Action item – The reply to the records below should contain exactly the lines from the line with "Context (GetGateway : GatewayID → result (option K8sGateway))" through the line with "Ok (CanFetchSecrets g secrets).", and nothing besides.

Data provided –
++++++++++++++++++++

(* ===== verification/Sds.v ===== *)
(** * The SDS server's callbacks ([internal/envoy/middleware.go], [handler.go])

    Envoy connects with a client certificate; the middleware reads the SPIFFE
    identities in it and admits the stream for the first one that names a
    gateway of the store.  The request handler then lets the stream watch the
    certificates its gateway may fetch.

    gRPC and TLS are outside the repository: a peer is the list of the URIs
    (scheme and path) of its certificates, and a stream context the gateway
    identity it carries.  The store is read through its interface
    [GetGateway]; a panic is [None]. *)

From S2P Require Import Prelude Errors Core K8s Status State Objects K8sSecret Secrets.

(** ** Authentication ([middleware.go]) *)

Definition spiffePathErr : error := ErrString "invalid spiffe path".

Definition parseURI (path : string) : result GatewayID :=
  let path := strings_TrimPrefix path "/" in
  let tokens := strings_SplitN "/" 8 path in
  let gateway (namespace service : string) : GatewayID :=
    mkGatewayID (if decide (namespace = "default") then "" else namespace) service in
  match tokens with
  | [t0; _; t2; namespace; t4; _; t6; service] =>
      if bool_decide (t0 ≠ "ap") || bool_decide (t2 ≠ "ns") || bool_decide (t4 ≠ "dc")
         || bool_decide (t6 ≠ "svc") then Err spiffePathErr
      else Ok (gateway namespace service)
  | [t0; namespace; t2; _; t4; service] =>
      if bool_decide (t0 ≠ "ns") || bool_decide (t2 ≠ "dc") || bool_decide (t4 ≠ "svc")
      then Err spiffePathErr
      else Ok (gateway namespace service)
  | _ => Err spiffePathErr
  end.

Record URI : Type := mkURI { uri_Scheme : string; uri_Path : string }.

Section sds.
Context {MR : MapRange} {G C : Type} {CA : SecretCaches C}.
Context (GetGateway : GatewayID → result (option G)).
Context (gateway_CanFetchSecrets : G → list string → result bool).
Context (FetchSecret : fetcher).

(** The identity of one URI, if it names a known gateway. *)
Definition verify_uri (uri : URI) : option GatewayID :=
  if decide (uri_Scheme uri = "spiffe") then
    match parseURI (uri_Path uri) with
    | Err _ => None
    | Ok info =>
        match GetGateway info with
        | Ok (Some _) => Some info
        | Ok None | Err _ => None
        end
    end
  else None.

(** The certificates of the peer, each with its URIs. *)
Definition verifySPIFFE (PeerCertificates : list (list URI)) : option GatewayID :=
  head (omap verify_uri (concat PeerCertificates)).

(** ** Requests ([handler.go]) *)

Record RequestHandler : Type := mkRequestHandler {
  rh_nodeMap : gmap Z string;
  rh_streamContexts : gmap Z GatewayID;
  rh_activeStreams : Z
}.

(** [streamContext] and [GatewayFromContext]: the background context carries
    no gateway. *)
Definition stream_gateway (r : RequestHandler) (streamID : Z) : GatewayID :=
  default (mkGatewayID "" "") (rh_streamContexts r !! streamID).

Definition SecretType : string := "type.googleapis.com/envoy.extensions.transport_sockets.tls.v3.Secret".

Definition OnStreamOpen (r : RequestHandler) (ctx : GatewayID) (streamID : Z) : RequestHandler :=
  mkRequestHandler (rh_nodeMap r) (<[streamID := ctx]> (rh_streamContexts r))
    (rh_activeStreams r + 1).

(** [NewRequestHandler]'s [StreamOpenFunc]: only secrets are served. *)
Definition StreamOpenFunc (r : RequestHandler) (ctx : GatewayID) (streamID : Z)
    (typeURL : string) : RequestHandler * option error :=
  if decide (typeURL = SecretType) then (OnStreamOpen r ctx streamID, None)
  else (r, Some (ErrString ("unsupported type: " +:+ typeURL))).

(** The state of the handler together with the secret manager and its cache. *)
Record sds_state : Type := mkSdsState {
  ss_handler : RequestHandler;
  ss_secrets : secretManager;
  ss_cache : C
}.

Definition OnStreamClosed (st : sds_state) (streamID : Z) : sds_state :=
  let r := ss_handler st in
  let '(secrets, cache) :=
    match rh_nodeMap r !! streamID with
    | Some node => (UnwatchAll (ss_secrets st) (ss_cache st) node).1
    | None => (ss_secrets st, ss_cache st)
    end in
  mkSdsState
    (mkRequestHandler (delete streamID (rh_nodeMap r)) (delete streamID (rh_streamContexts r))
       (match rh_streamContexts r !! streamID with
        | Some _ => rh_activeStreams r - 1
        | None => rh_activeStreams r
        end)%Z) secrets cache.

Definition PermissionDenied : error :=
  ErrString "the current gateway does not have permission to fetch the requested secrets".

(** A gateway that is not in the store is a nil interface: calling it panics. *)
Definition OnStreamRequest (st : sds_state) (streamID : Z) (resources : list string)
    (node : string) : option (sds_state * option error) :=
  let r := ss_handler st in
  match GetGateway (stream_gateway r streamID) with
  | Err e => Some (st, Some e)
  | Ok None => None
  | Ok (Some gateway) =>
      match gateway_CanFetchSecrets gateway resources with
      | Err e => Some (st, Some e)
      | Ok false => Some (st, Some PermissionDenied)
      | Ok true =>
          let r := mkRequestHandler (<[streamID := node]> (rh_nodeMap r)) (rh_streamContexts r)
                     (rh_activeStreams r) in
          let '(secrets, cache, err) :=
            SetResourcesForNode FetchSecret (ss_secrets st) (ss_cache st) resources node in
          Some (mkSdsState r secrets cache, err)
      end
  end.

End sds.

(** ** Identities *)

Lemma SplitN_cons sep n c s :
  strings_SplitN sep (S (S n)) (String c s) =
  if decide (c = sep) then EmptyString :: strings_SplitN sep (S n) s
  else match strings_SplitN sep (S (S n)) s with
       | [] => [String c EmptyString]
       | t :: ts => String c t :: ts
       end.
Proof. reflexivity. Qed.

Lemma TrimPrefix_slash s : strings_TrimPrefix (String "/" s) "/" = s.
Proof.
  unfold strings_TrimPrefix. by rewrite strings_HasPrefix_cons, strings_HasPrefix_nil.
Qed.

Lemma SplitN_app n a b :
  strings_Split "/" a = [a] →
  strings_SplitN "/" (S (S n)) (a +:+ String "/" b) = a :: strings_SplitN "/" (S n) b.
Proof.
  induction a as [|c a IH]; [done|]. intros [Hc Ha]%token_cons.
  change (String c a +:+ String "/" b) with (String c (a +:+ String "/" b)).
  rewrite SplitN_cons, decide_False, IH by done. done.
Qed.

Lemma SplitN_single n a :
  strings_Split "/" a = [a] → strings_SplitN "/" (S n) a = [a].
Proof.
  destruct n as [|n]; [by destruct a|]. induction a as [|c a IH]; [done|].
  intros [Hc Ha]%token_cons. rewrite SplitN_cons, decide_False, IH by done. done.
Qed.

(** SPIFFE identities are read correctly.  The path Consul issues to a
    service, in the default partition or in a named one, parses to the
    namespace and service it was issued for, the namespace "default" being
    the empty one. *)
Theorem parse_spiffe_identity (partition namespace datacenter service : string) :
  Forall (λ s, strings_Split "/" s = [s]) [partition; namespace; datacenter; service] →
  let id := mkGatewayID (if decide (namespace = "default") then "" else namespace) service in
  parseURI ("/ns/" +:+ namespace +:+ "/dc/" +:+ datacenter +:+ "/svc/" +:+ service) = Ok id ∧
  parseURI ("/ap/" +:+ partition +:+ "/ns/" +:+ namespace +:+ "/dc/" +:+ datacenter
            +:+ "/svc/" +:+ service) = Ok id.
Proof.
  intros Hall. rewrite !Forall_cons in Hall. destruct Hall as (Hp & Hn & Hd & Hs & _). simpl.
  assert (strings_Split "/" "ns" = ["ns"] ∧ strings_Split "/" "dc" = ["dc"] ∧
    strings_Split "/" "svc" = ["svc"] ∧ strings_Split "/" "ap" = ["ap"]) as (Kns & Kdc & Ksvc & Kap)
    by done.
  split; unfold parseURI.
  - replace (strings_TrimPrefix _ _) with ("ns" +:+ String "/" (namespace +:+ String "/"
      ("dc" +:+ String "/" (datacenter +:+ String "/" ("svc" +:+ String "/" service)))))
      by (symmetry; apply TrimPrefix_slash).
    rewrite !SplitN_app by done. rewrite SplitN_single by done. done.
  - replace (strings_TrimPrefix _ _) with ("ap" +:+ String "/" (partition +:+ String "/"
      ("ns" +:+ String "/" (namespace +:+ String "/"
      ("dc" +:+ String "/" (datacenter +:+ String "/" ("svc" +:+ String "/" service)))))))
      by (symmetry; apply TrimPrefix_slash).
    rewrite !SplitN_app by done. rewrite SplitN_single by done. done.
Qed.

Lemma parse_spiffe_identity_witness :
  parseURI "/ns/default/dc/dc1/svc/gateway" = Ok (mkGatewayID "" "gateway") ∧
  parseURI "/ap/part/ns/team/dc/dc1/svc/gateway" = Ok (mkGatewayID "team" "gateway").
Proof.
  split.
  - apply (parse_spiffe_identity "part" "default" "dc1" "gateway"). repeat constructor.
  - apply (parse_spiffe_identity "part" "team" "dc1" "gateway"). repeat constructor.
Defined.

(** ** Authorization *)

Section authorization.
Context {MR : MapRange} {C : Type} `{LC : LawfulCache C}.
Context (GetGateway : GatewayID → result (option K8sGateway)) (FetchSecret : fetcher).

Definition k8s_CanFetchSecrets (g : K8sGateway) (secrets : list string) : result bool :=
  Ok (CanFetchSecrets g secrets).

(** Some listener of the gateway references the certificate. *)
Definition references_certificate (gateway : K8sGateway) (secret : string) : Prop :=
  ∃ l, l ∈ gst_Listeners (kg_GatewayState gateway) ∧ secret ∈ tls_Certificates (lst_TLS l).

Lemma verifySPIFFE_Some (peer : list (list URI)) (id : GatewayID) :
  verifySPIFFE GetGateway peer = Some id →
  ∃ uri uris gateway, uris ∈ peer ∧ uri ∈ uris ∧ uri_Scheme uri = "spiffe" ∧
    parseURI (uri_Path uri) = Ok id ∧ GetGateway id = Ok (Some gateway).
Proof.
  intros (uri & Huri & Hver)%head_Some_elem_of%list_elem_of_omap.
  apply list_elem_of_In, in_concat in Huri as (uris & Huris & Huri).
  apply list_elem_of_In in Huris. apply list_elem_of_In in Huri.
  unfold verify_uri in Hver. destruct (decide (uri_Scheme uri = "spiffe")) as [Hsch|]; [|done].
  destruct (parseURI (uri_Path uri)) as [info|] eqn:Hp; [|done].
  destruct (GetGateway info) as [[gateway|]|] eqn:Hg; [|done|done]. injection Hver as <-.
  by exists uri, uris, gateway.
Qed.

Lemma CanFetchSecrets_references (gateway : K8sGateway) (resources : list string) secret :
  CanFetchSecrets gateway resources = true → secret ∈ resources →
  references_certificate gateway secret.
Proof.
  intros Hcan Hin%list_elem_of_In. unfold CanFetchSecrets in Hcan.
  apply forallb_forall with (x := secret) in Hcan; [|done].
  apply bool_decide_eq_true in Hcan. by apply elem_of_certificates.
Qed.

(** C5: Envoy only gets certificates of its own gateway.  A stream is admitted
    only for a gateway of the store named by a SPIFFE URI of the peer's
    certificate.  A request of the stream for a certificate that gateway does
    not reference is denied and changes nothing; a request that succeeds makes
    its node watch exactly the requested certificates, each of which a
    listener of that very gateway references, without touching any other
    node. *)
Theorem stream_gets_only_its_gateways_certificates (peer : list (list URI)) (id : GatewayID)
    (st st' : @sds_state C) (streamID : Z) (resources : list string) (node : string)
    (err : option error) :
  names_answers FetchSecret → coherent (ss_secrets st) (ss_cache st) →
  verifySPIFFE GetGateway peer = Some id →
  rh_streamContexts (ss_handler st) !! streamID = Some id →
  OnStreamRequest GetGateway k8s_CanFetchSecrets FetchSecret st streamID resources node
    = Some (st', err) →
  ∃ uri uris gateway,
    (uris ∈ peer ∧ uri ∈ uris ∧ uri_Scheme uri = "spiffe" ∧
     parseURI (uri_Path uri) = Ok id ∧ GetGateway id = Ok (Some gateway)) ∧
    ((∃ secret, secret ∈ resources ∧ ¬ references_certificate gateway secret) →
       err = Some PermissionDenied ∧ st' = st) ∧
    (err = None →
       (∀ secret, watches (ss_secrets st') node secret ↔ secret ∈ resources) ∧
       (∀ secret, watches (ss_secrets st') node secret → references_certificate gateway secret) ∧
       ∀ node' secret, node' ≠ node →
         watches (ss_secrets st') node' secret ↔ watches (ss_secrets st) node' secret).
Proof.
  intros HF Hcoh (uri & uris & gateway & Hadm)%verifySPIFFE_Some Hctx Hreq.
  exists uri, uris, gateway. split; [done|]. destruct Hadm as (_ & _ & _ & _ & Hg).
  unfold OnStreamRequest, stream_gateway in Hreq. rewrite Hctx in Hreq. simpl in Hreq.
  rewrite Hg in Hreq. destruct (CanFetchSecrets gateway resources) eqn:Hcan.
  - destruct (SetResourcesForNode _ _ _ _ _) as [[secrets cache] e] eqn:Hset.
    injection Hreq as <- <-. split.
    + intros (secret & Hin & Hno). destruct Hno. by apply (CanFetchSecrets_references _ resources).
    + intros ->. simpl. apply SetResourcesForNode_spec in Hset as (_ & Hn & Ho); [|done|done].
      split_and!; [done| |done]. intros secret Hw%Hn. by apply (CanFetchSecrets_references _ resources).
  - injection Hreq as <- <-. by split.
Qed.

End authorization.

(** ** Examples *)

Module SdsExamples.

Definition meta : ObjectMeta := mkObjectMeta "gateway" "default" "gateway" 1 "1" 0 ∅ ∅ [] [] None.
Definition gateway : Gateway :=
  mkGateway meta (mkGroupKind GroupName "Gateway") "class" [] [] (mkGatewayStatusObj [] [] []).

(** A gateway with one listener and its certificate. *)
Definition listener : ListenerState :=
  mkListenerState ∅ "HTTPS" "https"
    (mkTLSParams true "" "" [] ["k8s://default/cert"]) zeroListenerStatus.
Definition k8s : K8sGateway :=
  mkK8sGateway gateway (gst_set_Listeners [listener] (InitialGatewayState gateway))
    zeroGatewayClassConfig.
Definition lookup_gateway (id : GatewayID) : result (option K8sGateway) :=
  Ok (if decide (id = mkGatewayID "" "gateway") then Some k8s else None).

Definition peer : list (list URI) :=
  [[mkURI "https" "/"; mkURI "spiffe" "/ns/default/dc/dc1/svc/gateway"]].
Definition open : @sds_state (gset string) :=
  mkSdsState (OnStreamOpen (mkRequestHandler ∅ ∅ 0) (mkGatewayID "" "gateway") 1)
    NewSecretManager ∅.
Definition request (resources : list string) : option (sds_state * option error) :=
  @OnStreamRequest canonical_range _ _ SecretExamples.set_cache lookup_gateway k8s_CanFetchSecrets
    SecretExamples.serving open 1 resources "node".

End SdsExamples.

Lemma stream_gets_only_its_gateways_certificates_witness :
  (∃ st', SdsExamples.request ["k8s://default/cert"] = Some (st', None) ∧
     ∀ secret, watches (ss_secrets st') "node" secret ↔ secret ∈ ["k8s://default/cert"]) ∧
  SdsExamples.request ["k8s://default/other"] = Some (SdsExamples.open, Some PermissionDenied).
Proof.
  assert (@coherent _ _ SecretExamples.set_cache_lawful (ss_secrets SdsExamples.open)
    (ss_cache SdsExamples.open)) as Hcoh.
  { split; [|reflexivity]. split; [|done]. intros node name. unfold watches, holds. simpl.
    by rewrite !lookup_empty. }
  split; [|vm_compute; reflexivity].
  destruct (SdsExamples.request ["k8s://default/cert"]) as [[st' err]|] eqn:Hreq;
    [|vm_compute in Hreq; discriminate].
  assert (err = None) as He.
  { transitivity (SdsExamples.request ["k8s://default/cert"] ≫= snd);
      [by rewrite Hreq|vm_compute; reflexivity]. }
  exists st'. split; [by rewrite He|].
  destruct (@stream_gets_only_its_gateways_certificates canonical_range _ _
    SecretExamples.set_cache_lawful SdsExamples.lookup_gateway SecretExamples.serving
    SdsExamples.peer (mkGatewayID "" "gateway") SdsExamples.open st' 1 ["k8s://default/cert"]
    "node" err) as (uri & uris & gw & _ & _ & Hok).
  - exact SecretExamples.serving_names.
  - exact Hcoh.
  - vm_compute. reflexivity.
  - reflexivity.
  - exact Hreq.
  - by apply Hok in He as [He _].
Defined.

++++++++++++++++++++

Result –
Context (GetGateway : GatewayID → result (option K8sGateway)) (FetchSecret : fetcher).

Definition k8s_CanFetchSecrets (g : K8sGateway) (secrets : list string) : result bool :=
  Ok (CanFetchSecrets g secrets).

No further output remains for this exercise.